977.有序数组的平方¶
思路¶
双指针法,归并排序
时空复杂度¶
O(n) S(n):原有题目结果返回需要的复杂度,可以利用O(1)的归并排序方法
源码¶
class Solution {
public:
vector<int> sortedSquares(vector<int>& nums) {
int middle=0;
vector<int> result;
// get the the index of the minmum of fabs(nums[index])

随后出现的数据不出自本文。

(** ** [unflatten] puts the leaves in one after the other *)

Lemma unflatten_members_spec j m D t : addressable [] j = true → no_zero_key j = true →
  in_order m → grown D j t →
  (∀ s v, (s, v) ∈ m → ∃ p, leaf_path j p v ∧ s = to_string p) →
  (∀ p v, leaf_path j p v → p ∈ D ∨ to_string p ∈ m.*1) →
  unflatten_members m t = Ret (blank j).
Proof.
  intros Ha Hz Hm. unfold in_order in Hm. revert D t.
  induction Hm as [|[s v] m Hm IH Hf]; intros D t Hg Hleaf Hall.
  { cbn. f_equal. eapply grown_all; [done | | done]. intros p v Hp.
    destruct (Hall p v Hp) as [|Hin]; [done|]. by apply elem_of_nil in Hin. }
  destruct (Hleaf s v ltac:(by left)) as (p & Hp & ->). cbn [unflatten_members].
  rewrite (leaf_primitive _ _ _ Hp). cbn [negb].
  pose proof (leaf_short _ _ _ [] Ha Hp) as Hs. cbn [app] in Hs.
  rewrite split_to_string by done. cbn [mbind outcome_bind].
  destruct (grown_add D j t p v [] Hp Hg Ha Hz) as (c & put & Hrun & Hg').
  { intros p' v' Hp' Hlt. destruct (Hall p' v' Hp') as [|Hin]; [done|]. exfalso. cbn in Hin.
    apply elem_of_cons in Hin as [Heq|Hin].
    - rewrite Heq in Hlt. by apply bytes_lt_irrefl in Hlt.
    - apply list_elem_of_fmap in Hin as ([s w] & Heq & Hin).
      rewrite Heq in Hlt. rewrite Forall_forall in Hf. apply Hf in Hin.
      unfold key_lt in Hin. cbn [fst] in *.
      apply (bytes_lt_irrefl s). by etransitivity. }
  rewrite Hrun. cbn [mbind outcome_bind]. eapply IH; [exact Hg' | |].
  - intros s' v' Hin. apply Hleaf. by right.
  - intros p' v' Hp'. destruct (Hall p' v' Hp') as [Hin|Hin]; [by left; right|].
    cbn in Hin. apply elem_of_cons in Hin as [Heq|Hin]; [|by right].
    left. apply to_string_inj in Heq as ->; [by left|]. apply (leaf_short _ _ _ [] Ha Hp').
Qed.

(** * What a caller may rely on *)

(** A JSON pointer's two forms correspond one to one: the constructor
    [split] accepts exactly the strings [to_string] writes, and reads back the
    tokens they were written from; every other string is a parse error 107 (no
    leading slash) or 108 (a ['~'] that is not [~0] or [~1]). *)
Theorem pointer_roundtrip (s : bytes) :
  len s < npos →
  match split s with
  | Ret ptr => ∀ ptr', to_string ptr' = s ↔ ptr' = ptr
  | Throw e => e = json_exception (if bool_decide (head s = Some "/"%char) then 108 else 107) ∧
               ∀ ptr, to_string ptr ≠ s
  | _ => False
  end.
Proof.
  intros Hs. assert (∀ ptr, to_string ptr = s → split s = Ret ptr) as Hw
    by (intros ptr <-; by apply split_to_string).
  destruct (split s) as [ptr|e| | |] eqn:E.
  - intros ptr'. split; [intros H; by apply Hw in H as [= ->] | intros ->; by apply to_string_split].
  - split; [|by intros ptr ?%Hw]. revert E. rewrite split_spec by done.
    destruct s as [|c s]; [done|]. unfold is_char. cbn [head].
    case_bool_decide as Hc; cbn [negb].
    + subst c. rewrite bool_decide_true by done. by destruct (forallb _ _); intros [= <-].
    + rewrite bool_decide_false by congruence. by intros [= <-].
  - revert E. rewrite split_spec by done. destruct s; [done|]. by repeat case_match.
  - revert E. rewrite split_spec by done. destruct s; [done|]. by repeat case_match.
  - revert E. rewrite split_spec by done. destruct s; [done|]. by repeat case_match.
Qed.

(** [contains(ptr)] is whether [at(ptr)] finds a value, for every value and
    pointer; it throws only out_of_range 404 or 410, where [at] throws too (a
    token that is empty, or an index of 2^64 - 1 and more), and never one of the
    parse errors 106 and 109. *)
Theorem contains_at (ptr : json_pointer) (j : json) :
  match contains ptr j with
  | Ret true => ∃ v, at_pointer ptr j = Ret v
  | Ret false => ∃ e, at_pointer ptr j = Throw e
  | Throw e => e ∈ json_exception <$> [404; 410] ∧ at_pointer ptr j = Throw e
  | _ => False
  end.
Proof.
  revert j. induction ptr as [|token ptr IH]; intros j; [by exists j|].
  rewrite at_pointer_cons. cbn [contains]. destruct j as [| | | | | | |l|l]; try (by eexists).
  - cbn [step_checked]. case_bool_decide as Hm.
    { subst token. by eexists. }
    destruct (index_token token) eqn:Ht; cbn [negb].
    + destruct (array_index_token token Ht) as [Hi|[Hi|[n Hi]]]; rewrite Hi; [by split; [by_decide|]..|].
      cbn [mbind outcome_bind at_idx]. destruct (l !! Z.to_nat n) as [v|]; [apply IH | by eexists].
    + destruct (array_index_no_token token Ht Hm) as [e He]. rewrite He. by eexists.
  - cbn [step_checked at_key]. destruct (member_get token l) as [v|]; [apply IH | by eexists].
Qed.

(** C8: [unflatten] undoes [flatten]: the flat object a document is turned into,
    one member per leaf under its JSON pointer, is turned back into the document,
    empty arrays and objects having become null; for documents that JSON pointers
    reach all of and no member of which has the key "0", which [get_and_create]
    would take for an array's first index.  The members come in the order of
    their paths, so "/10" before "/2": elements an array has not got yet are made
    null and filled in later. *)
Theorem flatten_roundtrip (j : json) :
  addressable [] j = true → no_zero_key j = true → unflatten (flatten j) = Ret (blank j).
Proof.
  intros Ha Hz. destruct (flatten_into_spec [] j []) as (Ho & Hm & _ & Hl).
  apply (unflatten_members_spec j _ []); [done | done | apply Ho; constructor | constructor | |].
  - intros s v [Hin|Hp]%Hm; [by apply elem_of_nil in Hin | exact Hp].
  - intros p v Hp. right. by eapply (Hl p).
Qed.

Lemma pointer_roundtrip_witness :
  split (bs "/a~1b/m~0n//0") = Ret [bs "a/b"; bs "m~n"; []; bs "0"] ∧
  to_string [bs "a/b"; bs "m~n"; []; bs "0"] = bs "/a~1b/m~0n//0".
Proof.
  assert (split (bs "/a~1b/m~0n//0") = Ret [bs "a/b"; bs "m~n"; []; bs "0"]) as H
    by (vm_compute; reflexivity).
  split; [exact H|]. pose proof (pointer_roundtrip (bs "/a~1b/m~0n//0") ltac:(vm_compute; reflexivity)) as P.
  rewrite H in P. by apply P.
Defined.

for(int i=0;i<nums.size()-1;i++){
if(fabs(nums[i])>fabs(nums[i+1])){
middle=i+1;
}
}
// merge sort to (0,end],[start,nums.size())
int end=middle;
int start=middle+1;
while(end>=0&&start<nums.size()){
if(fabs(nums[end])<fabs(nums[start])){
result.push_back(nums[end]);
end--;
}else{
result.push_back(nums[start]);
start++;
}
}
while(end>=0){
result.push_back(nums[end]);
end--;
}
while(start<nums.size()){
result.push_back(nums[start]);
start++;
}
for(auto &it:result){
it=it*it;
}
return result;
}
};
209.最小尺寸的字数组和¶
思路¶
滑动窗口或者先预处理(排序)再找最小尺寸的数组,这里以滑动窗口为例
时空复杂度¶
O(n),S(1)
源码¶
class Solution {
public:
int minSubArrayLen(int target, vector<int>& nums) {
int start=0;
int end=0;
int sum=nums[start];
int result=0;
// get the first sliding window
while(sum<target){
end++;
if(end>=nums.size()){
return result;
}
sum+=nums[end];
}
result=end-start+1;
// get the minSubArrayLen
while(start<nums.size()&&end<nums.size()){
sum-=nums[start];
start++;
while(sum<target){
end++;
if(end>=nums.size()){
return result;
}
sum+=nums[end];
}
result=end-start+1>result?result:(end-start+1);
}
return result;
}
};